Despite this known behavior, the facility had no procedures in place. One nursing assistant stated “there was no special rules or procedures to ensure he left the dining room without grabbing food as he was leaving. It was just common knowledge among the aides to just keep an eye on him.” Another confirmed “there was no procedure or protocol in place at that time to ensure he got out of the dining room without stealing food from plates.”
During the dinner meal, the resident finished his pureed meal and wheeled himself across the dining area toward his room. Staff were occupied feeding other residents and responding to call lights. Shortly after, around 6:45 PM, a nursing assistant noticed the resident “sitting at the beginning of the hallway in obvious distress, face pale in color.” Two nursing assistants “rushed to assist resident and noted he was choking and started the Heimlich maneuver immediately.”
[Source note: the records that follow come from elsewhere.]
(** ** A checksum at the end of its data *)
Lemma crc24q_hash_prefix d rest : Forall is_byte d ->
  crc24q_hash (d ++ rest) (Z.of_nat (length d)) = remainder 0 (bits_of d).
Proof.
  intros Hd. rewrite <-hash_remainder by done. unfold crc24q_hash. by rewrite Nat2Z.id, take_app_length, firstn_all.
Qed.
Lemma bits_value_app l k : bits_value (l ++ k) = bits_value l * 2 ^ Z.of_nat (length k) + bits_value k.
Proof.
  induction l as [|b l IH]; [done|]. cbn [app bits_value]. rewrite IH, length_app, Nat2Z.inj_add, Z.pow_add_r by lia. lia.
Qed.
Lemma bytes3_value a b c : is_byte a -> is_byte b -> is_byte c ->
  bits_value (bits_of [a; b; c]) = a * 2 ^ 16 + b * 2 ^ 8 + c.
Proof.
  intros Ha Hb Hc. unfold bits_of. cbn [mbind list_bind]. rewrite app_nil_r, !bits_value_app, !byte_value by done.
  cbn [length app byte_bits map]. lia.
Qed.
Lemma bits_of_app l k : bits_of (l ++ k) = bits_of l ++ bits_of k.
Proof. apply bind_app. Qed.
Lemma sealed c a b d : reg c -> is_byte a -> is_byte b -> is_byte d ->
  (a * 2 ^ 16 + b * 2 ^ 8 + d =? c) = (remainder c (bits_of [a; b; d]) =? 0).
Proof.
  intros Hc Ha Hb Hd. rewrite remainder_short, <-bytes3_value by (done || (cbn; lia)).
  set (v := bits_value _). assert (reg v) as Hv by apply (bits_value_range (bits_of [a; b; d])).
  change (length (bits_of [a; b; d])) with 24%nat. rewrite Z.shiftl_0_r. apply eq_true_iff_eq. rewrite !Z.eqb_eq. split.
  - intros ->. by rewrite Z.lxor_nilpotent.
  - intros H. apply shifts_0_inv in H; [|by apply lxor_range; [lia|..]]. symmetry. by apply Z.lxor_eq.
Qed.
End Crc24q.

(** * The message *)
Module Rtcm3.
Import RtcmTypes RtcmDataManager Crc24q.

(** The attributes, the words of the data manager [mgr], and the bytes and the
    flag of the base class [TmxRtcmMessage]. *)
Record RTCM3Message := mkMessage {
  Preamble : Z; Reserved : Z; MessageLength : Z; MessageNumber : Z; ReferenceStationID : Z; CRC : Z;
  data : list Z; bytes : list Z; valid : bool }.
Definition RTCM3Message_new : RTCM3Message := mkMessage 0xD3 0 0 0 0 0 [] [] true.
Definition mgr : manager := mkManager (uint 8) (uint 8) 0.

Definition header_types : list traits := [uint 8; uint 6; uint 10].
Definition number_types : list traits := [uint 12; uint 12].
Definition headerBytes : Z := countBits header_types `div` 8.
Definition crcBytes : Z := countBits [uint 24] `div` 8.
Definition attrBytes : Z := countBits number_types `div` 8.

Definition set_bytes (b : list Z) (m : RTCM3Message) : RTCM3Message :=
  mkMessage (Preamble m) (Reserved m) (MessageLength m) (MessageNumber m) (ReferenceStationID m) (CRC m)
    (data m) b (valid m).
Definition set_data (d : list Z) (m : RTCM3Message) : RTCM3Message :=
  mkMessage (Preamble m) (Reserved m) (MessageLength m) (MessageNumber m) (ReferenceStationID m) (CRC m)
    d (bytes m) (valid m).
Definition set_header (p r l : Z) (m : RTCM3Message) : RTCM3Message :=
  mkMessage p r l (MessageNumber m) (ReferenceStationID m) (CRC m) (data m) (bytes m) (valid m).
Definition set_numbers (n s : Z) (m : RTCM3Message) : RTCM3Message :=
  mkMessage (Preamble m) (Reserved m) (MessageLength m) n s (CRC m) (data m) (bytes m) (valid m).
Definition set_CRC (c : Z) (m : RTCM3Message) : RTCM3Message :=
  mkMessage (Preamble m) (Reserved m) (MessageLength m) (MessageNumber m) (ReferenceStationID m) c
    (data m) (bytes m) (valid m).
Definition invalidate (m : RTCM3Message) : RTCM3Message :=
  mkMessage (Preamble m) (Reserved m) (MessageLength m) (MessageNumber m) (ReferenceStationID m) (CRC m)
    (data m) (bytes m) false.

Definition get_MessageType (m : RTCM3Message) : Z := MessageNumber m.
Definition size (m : RTCM3Message) : Z := headerBytes + crcBytes + MessageLength m.
Definition get_Parity (b : list Z) (m : RTCM3Message) : Z :=
  crc24q_hash b (if size m <=? Z.of_nat (length b) then size m - crcBytes else Z.of_nat (length b)).
Definition check_Parity (b : list Z) (m : RTCM3Message) : bool :=
  if Z.of_nat (length b) <? size m then false else CRC m =? get_Parity b m.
A nurse intervened and “a partial bolus of food was removed from his mouth and the Heimlich was continued.” The administrator, working as a nurse that evening, described: “You could tell his mouth was full of food, and as she was pulling it out, it appeared to be hot dogs and buns.” Emergency medical technicians arrived and attempted “suctioning, IV medications, chest compressions, and intubation.” However, they “tried to intubate him, but could not get the tube in, and the resident could not breathe.” After forty minutes of resuscitation efforts, the resident was pronounced dead at 7:27 PM.
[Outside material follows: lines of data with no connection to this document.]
Lemma land_1_mod p : Z.land p 1 = p `mod` 2.
Proof. change 1 with (Z.ones 1). by rewrite Z.land_ones. Qed.
Lemma complement_mod4 p w : complement (p `mod` 4) w = complement p w.
Proof. apply complement_same. rewrite !land_1_mod. Z.div_mod_to_equations. lia. Qed.
(** The trial finds the last two bits of the previous word. *)
Lemma trials_find h p : is_word h -> Z.shiftr h 22 = 0x66 -> check_Parity h p = true ->
  trials [0; 1; 2; 3] (complement p h) = (Some h, p `mod` 4).
Proof.
  intros Hw Hpre Hc. rewrite <-complement_mod4. set (q := p `mod` 4).
  assert (check_Parity h q = true) as Hq by (apply (check_Parity_previous h p); [done..|]; unfold q; by rewrite Z.mod_mod).
  assert (forall r, 0 <= r < 4 -> r <> q -> check_Parity h r = false) as Hr.
  { intros r Hr Hne. apply not_true_is_false. intros H. apply Hne.
    pose proof (check_Parity_unique h r q Hw H Hq) as E. unfold q in *. rewrite Z.mod_mod, (Z.mod_small r) in E by lia. done. }
  assert (Z.shiftr (Z.lxor h data_bitmask) 22 = 0x99) as Hcomp by by rewrite Z.shiftr_lxor, Hpre.
  assert (Z.lxor (Z.lxor h data_bitmask) data_bitmask = h) as Hinv by by rewrite Z.lxor_assoc, Z.lxor_nilpotent, Z.lxor_0_r.
  assert (q = 0 \/ q = 1 \/ q = 2 \/ q = 3) as Hcases.
  { pose proof (Z.mod_pos_bound p 4 ltac:(lia)). unfold q. lia. }
  clearbody q. cbn [trials]. change (30 - 8) with 22. 
  destruct Hcases as [-> | [-> | [-> | ->]]]; cbn [Z.eqb negb].
  - change (complement 0 h) with h. by rewrite Hpre, Hq.
  - change (complement 1 h) with (Z.lxor h data_bitmask). by rewrite Hcomp, Hinv, Hpre, Hq.
  - change (complement 2 h) with h. by rewrite Hpre, (Hr 0), Hcomp, Hinv, Hpre, Hq by lia.
  - change (complement 3 h) with (Z.lxor h data_bitmask).
    by rewrite Hcomp, Hinv, Hpre, (Hr 1), Hcomp, Hinv, Hpre, Hq by lia.
Qed.
(** A frame starts with the preamble or its complement. *)
Lemma first_byte h p ws : Z.shiftr h 22 = 0x66 -> 
  exists x b, (complement p h :: ws) ≫= word_bytes mgr = x :: b /\ (x = 0x66 \/ x = complPreamble).
Proof.
  intros Hpre. cbn [mbind list_bind]. eexists _, _. split; [reflexivity|].
  assert (forall w, code mgr (splitWord (uint 6) w 4) = code mgr (Z.land (Z.shiftr w 24) 63)) as E by done.
  change (code mgr (splitWord (uint 6) (complement p h) 4) = 0x66 \/ code mgr (splitWord (uint 6) (complement p h) 4) = complPreamble).
  rewrite E. assert (Z.shiftr h 24 = 0x19) as H24 by (change 24 with (22 + 2); by rewrite <-Z.shiftr_shiftr, Hpre).
  unfold complement. case_if; [right|left]; [rewrite Z.shiftr_lxor|]; rewrite H24; vm_compute; reflexivity.
Qed.
Definition not_preamble (x : Z) : Prop := x <> 0x66 /\ x <> complPreamble.
Lemma skip_junk2 junk x b : Forall not_preamble junk -> x = 0x66 \/ x = complPreamble ->
  skip_to_preamble (junk ++ x :: b) = x :: b.
Proof.
  intros Hj Hx. induction Hj as [|y junk [H1 H2] Hj IH].
  - cbn. destruct Hx as [-> | ->]; done.
  - cbn. apply Z.eqb_neq in H1, H2. by rewrite H1, H2.
Qed.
The administrator acknowledged the failure: “The resident was always trying to get food off plates in the dining room. He was sat next to those residents needing fed, but he moved so fast. He must have picked up food while he was moving through the dining room. During that time, the resident needed better supervision. Should have been watching him and taking him out of the dining room. We did fail him somewhere, I guess.”
One nursing assistant recalled that another nurse “had just passed the resident and he had food in his mouth but did not do anything.” The nurse confirmed “there was no procedure or protocol in place at that time to ensure he got out of the dining room without stealing food from plates.”
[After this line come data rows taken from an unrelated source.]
(* ===== verification/Cloud.v ===== *)
(** The traffic control messages (TCMs) of CARMA Cloud
    ([CARMACloudPlugin/src/CARMACloudPlugin.cpp]): requests of vehicles as XML, the
    messages that answer them, and their repeated broadcast until a vehicle
    acknowledges them or they expire. *)
From Stdlib Require Import Ascii.
From stdpp Require Import pretty.
From S2P Require Import Prelude Text OrdMap.
Open Scope Z_scope.

(** * [std::multimap]

    Pairs in the order of their keys; those of one key in the order of insertion. *)
Module MultiMap.
Section multimap.
Context {K A : Type} `{KeyOrder K}.
Implicit Types m : list (K * A).
Fixpoint insert (k : K) (a : A) m : list (K * A) :=
  match m with
  | [] => [(k, a)]
  | (k', a') :: m' => if klt k k' then (k, a) :: m else (k', a') :: insert k a m'
  end.
(** [m.erase(k)] erases all pairs of the key. *)
Definition erase (k : K) m : list (K * A) := List.filter (fun x => negb (OrdMap.keqb k x.1)) m.
Definition equal_range (k : K) m : list (K * A) := List.filter (fun x => OrdMap.keqb k x.1) m.

Lemma insert_split k a m : exists m1 m2, m = m1 ++ m2 /\ insert k a m = m1 ++ (k, a) :: m2.
Proof.
  induction m as [|[k' a'] m (m1 & m2 & -> & IH)]; cbn.
  - by exists [], [].
  - destruct (klt k k'); [by exists [], ((k', a') :: m1 ++ m2)|]. exists ((k', a') :: m1), m2. by rewrite IH.
Qed.
Lemma elem_of_insert k a m x : x ∈ insert k a m <-> x = (k, a) \/ x ∈ m.
Proof. destruct (insert_split k a m) as (m1 & m2 & -> & ->). set_solver. Qed.
Lemma filter_insert (P : K * A -> bool) k a m : P (k, a) = false -> List.filter P (insert k a m) = List.filter P m.
Proof.
  intros HP. destruct (insert_split k a m) as (m1 & m2 & -> & ->). rewrite !List.filter_app. cbn. by rewrite HP.
Qed.
End multimap.
End MultiMap.

(** * Libraries *)
(** The J2735 codec: the number of an encoded TCM, and the encoding of a TCM in XML with
    the bytes of its request id; either can throw. *)
Record tsm5EncodedMessage := mkTcm { payload : string; encoding : string }.
#[export] Instance tsm5_eq_dec : EqDecision tsm5EncodedMessage.
Proof. solve_decision. Defined.
Inductive decoded := Null | Throws | Decoded (msgnum : Z).
Class TcmCodec := {
  decode_j2735_message : tsm5EncodedMessage -> decoded;
  encode_j2735_message : string -> option (tsm5EncodedMessage * list Z)
}.
(** [inflate] of zlib: the code it returns, what it writes into the buffer, and the
    stream after it. *)
Class Inflate := {
  z_stream : Type;
  inflateInit2 : string -> option z_stream;
  inflate : z_stream -> Z * string * z_stream
}.
(** [boost::property_tree] on XML; [None] is an [xml_parser_error]. *)
Class XmlTree := {
  ptree : Type;
  read_xml : string -> option ptree;
  get_child_optional : string -> ptree -> option (list (string * ptree));
  put_child : string -> ptree -> ptree;
  write_xml : ptree -> string
}.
After the resident’s death, the facility immediately implemented changes. They revised their meal supervision policy, audited care plans for all residents requiring modified diets and supervision, and conducted an environmental review of the dining room. Residents on pureed diets are now seated together “for resident dignity and safety/supervision with a staff member assigned to their table,” and residents at risk are escorted from the dining room after meals. All licensed nursing staff were in-serviced on the new policy. The facility held an emergency quality improvement meeting and decided “hot dogs will no longer be served in the building.”
One of our core beliefs is that nursing homes are built to fail due to the business model they follow and that unnecessary accidental injuries and wrongful deaths of nursing home residents are the inevitable result. Our experienced Chicago nursing home lawyers are ready to help you understand what happened, why, and what your rights are. Contact us to get the help you need.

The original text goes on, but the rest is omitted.